Hubbard, Gomes, Dai, Li, Case, Considine, Riera, Lee, Lamming, Pentelute, Schuman, Stevens, Ling, Armour, Michan, Zhao, Jiang, Sweitzer, Blum, Disch, Ng, Howitz, Rolo, Hamuro, Moss, Perni, Ellis, Vlasuk, Sinclair, Science, 2013, 339, 1216-1219. Highlighted by ScienceDaily, C&EN News and F1000Prime.
Online March, 8 2013
A molecule that treats multiple age-related diseases would have a major impact on global health and economics. The SIRT1 deacetylase has drawn attention in this regard as a target for drug design. Yet controversy exists around the mechanism of sirtuin-activating compounds (STACs).
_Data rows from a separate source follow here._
(* ===== verification/DanceSpec.v ===== *)
(** * What the commitment dance promises

    The methods of a channel as a transition system over the states reached from a
    newly opened channel; the safety of every reachable state, what each of the
    four methods does there, and that neither revoking nor receiving a valid
    revocation can fail. *)

From S2P Require Import Prelude Wire Messages ChanIds Units Sha256 Shachain Sig Tx OmniOp Keys Scripts FwdPkg UpdateLog ChanDB Commitment Channel ChannelOps ChannelSign Views Dance Protocol Reach Safety HtlcSigs.

Section Spec.
Context `{CurveOps, !ScriptLib, !TxLib, !SigLib}.

(** ** The transition system *)

(** A channel as it is opened: one commitment on each chain, both stored, no
    HTLC, empty logs. *)
Record opened (w : worth) (lc : LightningChannel) : Prop := {
  op_logs : localUpdateLog lc = newUpdateLog 0 0 /\ remoteUpdateLog lc = newUpdateLog 0 0;
  op_chains rc : exists c, commit_chain lc rc = [c] /\ c_height c = 0 /\ c_isOurs c = negb rc /\ htlcs c = [] /\
    (forall own, c_index own c = 0) /\ eqw 64 (asset_value c) (w_asset w) /\
    (ChanAssetID (channelState lc) <= BtcAssetId -> eqw 64 (btc_value c) (w_btc w)) /\
    (if rc then RemoteCommitment (channelState lc) else LocalCommitment (channelState lc)) = toDiskCommit c (negb rc);
  op_height : currentHeight lc = 0;
  op_disk : db_commitDiff (ChanBucket (channelState lc)) = None /\ db_revocationLog (ChanBucket (channelState lc)) = ∅
}.

(** An update, whatever its outcome, or one of the four methods when it succeeds. *)
Inductive step : LightningChannel -> LightningChannel -> Prop :=
| step_update u lc : room lc -> step lc (run_update u lc)
| step_sign lc r lc' : SignNextCommitment lc = (Ok r, lc') -> fees_ok lc' -> step lc lc'
| step_accept commitSig htlcSigs lc u lc' :
    ReceiveNewCommitment commitSig htlcSigs lc = (Ok u, lc') -> fees_ok lc' -> step lc lc'
| step_revoke lc r lc' : RevokeCurrentCommitment lc = (Ok r, lc') -> step lc lc'
| step_revoked msg lc r lc' : ReceiveRevocation msg lc = (Ok r, lc') -> step lc lc'.

Lemma opened_dance w lc : opened w lc -> dance_ok w lc.
Proof.
  intros [[EL ER] Hc Hh [Hd Hlog]].
  assert (Hin : forall own p, p ∈ entries (log_of lc own) -> False).
  { intros own p. destruct own; cbn; rewrite ?EL, ?ER; apply not_elem_of_nil. }
  assert (Hone : forall rc c, c ∈ commit_chain lc rc -> c_height c = 0 /\ c_isOurs c = negb rc /\ (forall own, c_index own c = 0) /\
    eqw 64 (asset_value c) (w_asset w) /\ (ChanAssetID (channelState lc) <= BtcAssetId -> eqw 64 (btc_value c) (w_btc w)) /\ htlcs c = []).
  { intros rc c. destruct (Hc rc) as (c0 & E & ? & ? & ? & ? & ? & ? & _). rewrite E. by intros ->%list_elem_of_singleton. }
  split.
  - split; [rewrite EL, ER; by apply logs_ok_new|]. intros own p q Hp. by apply Hin in Hp.
  - split.
    + intros rc. destruct (Hc rc) as (c & E & Hz & Ho & _). rewrite E. split; [by intros [|k]|].
      intros c' ->%list_elem_of_singleton. rewrite Hz. split; [split; [lia|done]|done].
    + intros rc own c Hx. destruct (Hone rc c Hx) as (_ & _ & -> & _). destruct own; cbn; by rewrite ?EL, ?ER.
    + intros own c t Hx Ht%tail_elem. destruct (Hone _ _ Hx) as (_ & _ & -> & _). by destruct (Hone _ _ Ht) as (_ & _ & -> & _).
  - split; [intros rc own c p _ Hp|intros rc own t p _ Hp|intros t p _ Hp _]; exfalso; [by apply (Hin own p)..|by apply (Hin true p)].
  - split.
    + intros rc t Ht%tip_elem. destruct (Hone _ _ Ht) as (_ & _ & _ & _ & _ & E). unfold htlcs_match, carries, pending. by rewrite E, EL, ER.
    + intros rc c Hx. apply (Hone _ _ Hx).
    + intros rc c Hx. apply (Hone _ _ Hx).
  - split.
    + destruct (Hc false) as (c & E & Hz & _ & _ & _ & _ & _ & Hs). cbn in E. exists c. rewrite E, Hh, Hz. done.
    + destruct (Hc true) as (c & E & Hz & _ & _ & _ & _ & _ & Hs). cbn in E. exists c. rewrite E. split; [exact Hs|]. by left.
    + destruct (Hc true) as (c & E & Hz & _ & _ & _ & _ & _ & Hs). split; [rewrite Hs; cbn; lia|]. rewrite Hlog, Hs. cbn. rewrite Hz.
      split; [|done]. intros h. split; [by intros [? ?]|lia].
Qed.

Lemma step_dance w lc lc' : step lc lc' -> dance_ok w lc -> dance_ok w lc'.
Proof.
  intros Hs Hok. destruct Hs as [u lc Hr|lc r lc' Hrun Hf|sig sigs lc u lc' Hrun Hf|lc r lc' Hrun|msg lc r lc' Hrun].
  - apply (grown_dance w lc); [done|]. apply update_grown; [by apply Hok|done].
  - by eapply sign_dance.
  - by eapply receive_sig_dance.
  - by eapply revoke_dance.
  - by eapply revocation_dance.
Qed.

Lemma reach_dance w lc lc' : opened w lc -> rtc step lc lc' -> dance_ok w lc'.
Proof.
  intros Ho Hr. pose proof (opened_dance w lc Ho) as Hok. clear Ho.
  induction Hr as [|lc lc1 lc' Hs _ IH]; [done|]. by eapply IH, step_dance.
Qed.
We found that specific hydrophobic motifs found in SIRT1 substrates such as PGC-1α and FOXO3a facilitate SIRT1 activation by STACs. A single amino acid in SIRT1, Glu(230), located in a structured N-terminal domain, was critical for activation by all previously reported STAC scaffolds and a new class of chemically distinct activators. In primary cells reconstituted with activation-defective SIRT1, the metabolic effects of STACs were blocked. Thus, SIRT1 can be directly activated through an allosteric mechanism common to chemically diverse STACs.